Wednesday, February 13, 2013

Working on it one fix at a time

Thanks, Shaun, for your post on grading and getting tougher; also about blaming yourself for student mistakes. I’ve taken a new view on grading after reading the articles in the AB text and I’m making the same kinds of changes. As I’ve started talking to my students about the lit review, I’ve realized I have to change the way I’m grading. David mentioned the rubric he’s tentatively working from and I realized I needed to have a better idea of how I’m going to grade the lit review and how I’m going to prepare the students for it. In thinking about that, I’ve stopped leaving a lot of comments and started saying: “Look in Writing Matters for help organizing paragraphs, then revise and resubmit.” As I’ve started grading in a way that I hope will prepare students for the lit review, I’ve had some students challenge me on their grades. Working through these, I think the person in the room who most needs to be prepared for the lit review is me. I showed my classes the section in Writing Matters about outlining a paper.
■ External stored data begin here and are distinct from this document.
(* ===== verification/WorkerRuntime.v ===== *)
(** * The event loop of a worker ([WorkerLoop::run], [shutdown_runtime])

    Module [Reactor]: the data path of [WorkerLoop], the channel of [UpstreamChannel], timers
    and scheduler together on one thread.  Timers are the list in deadline order that
    [TimerQueue] implements ([TimerClaims.timer_queue_refines]); the scheduler is its ready
    queue, first-in first-out ([SchedulerClaims.ready_queue_fifo]), and the list of roots;
    every task is a [process_datagram], named like its awaiter.  A task runs without
    interruption up to its [co_await].

    A turn of the loop takes what it finds outside: clock readings, results of system
    calls, the refresh of the filter snapshot.  [stop_] counts the polls until the worker is
    stopped, [forward_] those until the scheduler has seen it.  No step lets an exception
    leave a task or nests [run_ready], so that the counters of the scheduler stay 0 and are
    left out. *)
From Stdlib Require Import Strings.Byte.
From S2P Require Import Prelude DnsMessage DnsCache CuckooFilter DomainBlocklist UpstreamChannel TimerQueue TimerClaims WorkerLoop FilterPublication Concurrency WorkerSupervisor.

Module Reactor.

(** ** Timers and scheduler *)
Inductive TimersState := TimersIdle | TimersRunning (accepting : bool) (armed : list Entry).

(** [sched_stop]: the stop source of the scheduler. *)
Record Engine := mkEngine {
  timers : TimersState;
  sched_running : bool;
  sched_accepting : bool;
  sched_stop : bool;
  ready_tasks : list nat;
}.

Definition set_timers (t : TimersState) (e : Engine) : Engine :=
  mkEngine t (sched_running e) (sched_accepting e) (sched_stop e) (ready_tasks e).
Definition set_ready (l : list nat) (e : Engine) : Engine :=
  mkEngine (timers e) (sched_running e) (sched_accepting e) (sched_stop e) l.
Definition set_modes (running accepting stop : bool) (e : Engine) : Engine :=
  mkEngine (timers e) running accepting stop (ready_tasks e).

Definition armed (e : Engine) : list Entry := match timers e with TimersRunning _ l => l | TimersIdle => [] end.
Definition set_armed (l : list Entry) (e : Engine) : Engine :=
  match timers e with TimersRunning accepting _ => set_timers (TimersRunning accepting l) e | TimersIdle => e end.

(** The registration of an awaiter has its name; its callback is [deadline_complete]. *)
Definition deadline_callback : nat := 0.
Definition arm (e : Engine) (q : nat) (deadline : Z) : Upstream.ArmResult * Engine :=
  match timers e with
  | TimersIdle => (Upstream.ArmFailed, e)
  | TimersRunning false _ => (Upstream.ArmClosed, e)
  | TimersRunning true l =>
      match abs_arm (mkEntry q deadline (Some deadline_callback) (Some q)) l with
      | (Timers.Armed, l) => (Upstream.Armed, set_armed l e)
      | _ => (Upstream.ArmFailed, e)
      end
  end.
Definition disarm (e : Engine) (q : nat) : bool * Engine :=
  let '(ok, l) := abs_disarm q (armed e) in (ok, set_armed l e).

(** [Scheduler::schedule] of a suspended task. *)
Definition schedule (e : Engine) (task : nat) : bool * Engine :=
  if sched_running e && negb (bool_decide (task ∈ ready_tasks e)) then (true, set_ready (ready_tasks e ++ [task]) e) else (false, e).

Definition is_armed (e : Engine) (q : nat) : bool := bool_decide (q ∈ entry_id <$> armed e).

Lemma elem_of_abs_insert x l p : p ∈ entry_id <$> abs_insert x l ↔ p = entry_id x ∨ p ∈ entry_id <$> l.
Proof. induction l as [| y l IH]; cbn [abs_insert]; [set_solver |]. case_match; set_solver. Qed.

Lemma armed_set_armed l e : armed (set_armed l e) = match timers e with TimersRunning _ _ => l | TimersIdle => [] end.
Proof. unfold set_armed, armed. destruct (timers e) eqn:E; [by rewrite E | done]. Qed.

#[export, refine] Instance engine_runtime : Upstream.Runtime Engine := {|
  Upstream.rt_bound e := match timers e with TimersRunning _ _ => true | TimersIdle => false end;
  Upstream.rt_arm := arm;
  Upstream.rt_disarm := disarm;
  Upstream.rt_schedule := schedule;
  Upstream.rt_armed := is_armed;
|}.
Proof.
  - intros e q d. unfold arm, is_armed. destruct (timers e) as [| [] l] eqn:Et; [done | | done]. unfold abs_arm.
    destruct (bool_decide _); [done |]. cbn [entry_callback]. rewrite bool_decide_false by done. intros p.
    rewrite armed_set_armed, Et, <- bool_decide_or. apply bool_decide_ext. rewrite elem_of_abs_insert. unfold armed. by rewrite Et.
  - intros e q. unfold disarm, is_armed, abs_disarm. split; [done |]. intros p. rewrite armed_set_armed, <- bool_decide_not, <- bool_decide_and.
    apply bool_decide_ext. unfold armed. destruct (timers e) as [| b l]; [set_solver |]. rewrite !list_elem_of_fmap.
    setoid_rewrite list_elem_of_filter. naive_solver.
  - intros e q p. unfold schedule. by destruct (_ && _).
Defined.

(** ** The state *)

(** A task that has not begun, or one that waits for its query. *)
Inductive Coroutine := Starting (d : Worker.ClientDatagram) | Querying (s : Worker.Suspended).

(** What epoll has reported and is not yet worked off; [listener_pending_] is in [loop]. *)
Record PendingEvents := mkPending {
  generation_pending_ : bool;
  upstream_pending_ : bool;
  upstream_error_pending_ : bool;
  upstream_hangup_pending_ : bool;
}.

(** What the observer has been told. *)
Inductive Report := FilterProgress | ReadyReport (r : Supervisor.WorkerReadyResult) | ActivatedReport.

(** [roots]: the tasks of the scheduler, the latest first.  [listener_open],
    [upstream_open]: whether [listen_fd_] and [upstream_fd_] hold a descriptor.  [reports]:
    the calls of the observer, if there is one. *)
Record Reactor (F : Type) := mkReactor {
  loop : Worker.WorkerLoop F;
  net : Upstream.World Engine;
  coroutines : gmap nat Coroutine;
  roots : list nat;
  next_task : nat;
  stop_ : StopToken;
  forward_ : StopToken;
  pending : PendingEvents;
  timer_failures_ : Z;
  listener_open : bool;
  upstream_open : bool;
  reports : option (list Report);
}.
Arguments mkReactor {F} _ _ _ _ _ _ _ _ _ _ _ _.
Arguments loop {F} _.
Arguments net {F} _.
Arguments coroutines {F} _.
Arguments roots {F} _.
Arguments next_task {F} _.
Arguments stop_ {F} _.
Arguments forward_ {F} _.
Arguments pending {F} _.
Arguments timer_failures_ {F} _.
Arguments listener_open {F} _.
Arguments upstream_open {F} _.
Arguments reports {F} _.

(** What a task finds: the clock at its cache lookup, its query, the start of the query and
    its roll-back, and the insertion into the cache; the results of [::sendto] and of
    [::send]. *)
Record TaskInput := mkTaskInput {
  get_clock : Z;
  query_clock : Z;
  begin_clock : Z;
  rollback_clock : Z;
  put_clock : Z;
  sent : Z;
  send : list byte → Z * Z;
}.

Inductive EpollEvent := ListenerEvent | WakeEvent | GenerationEvent | UpstreamEvent (error hangup : bool).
In both classes, students asked if I was going to have them submit an outline next week. I considered saying “yes” just because I know they won’t do it if they don’t have to but I also realize I have to fight the urge to coddle and babysit. In last year’s blog, Logan made a comment about when he realized that he couldn’t “save them all.” I’m beginning to understand how strong an urge that is and also question if I’ve done everything I can. The major questions my students are coming up with have to do with how to elaborate on a topic so that it lasts for 10 pages. They are having trouble imagining how a person could possibly write that much, especially when they think 2 pages is “killer.” On Tuesday I picked a topic and we drew lines and circles all over the board connecting authors and ideas to the keyword and each other. Tomorrow I’m going to take a few minutes to do a practice outline of a thesis and a few main ideas underneath it. I’m concerned about just how much practices and examples to work on in class. I want to see how tomorrow goes with a mini-outline. If we can do it in 10-15 minutes and it appears to be productive, then I think I’ll do another next week. Organizing so many interconnected ideas and authors is another concern they have. I’m cracking down on introductions, conclusions, and topic sentences in their connections papers, so hopefully that will provide practice for structure.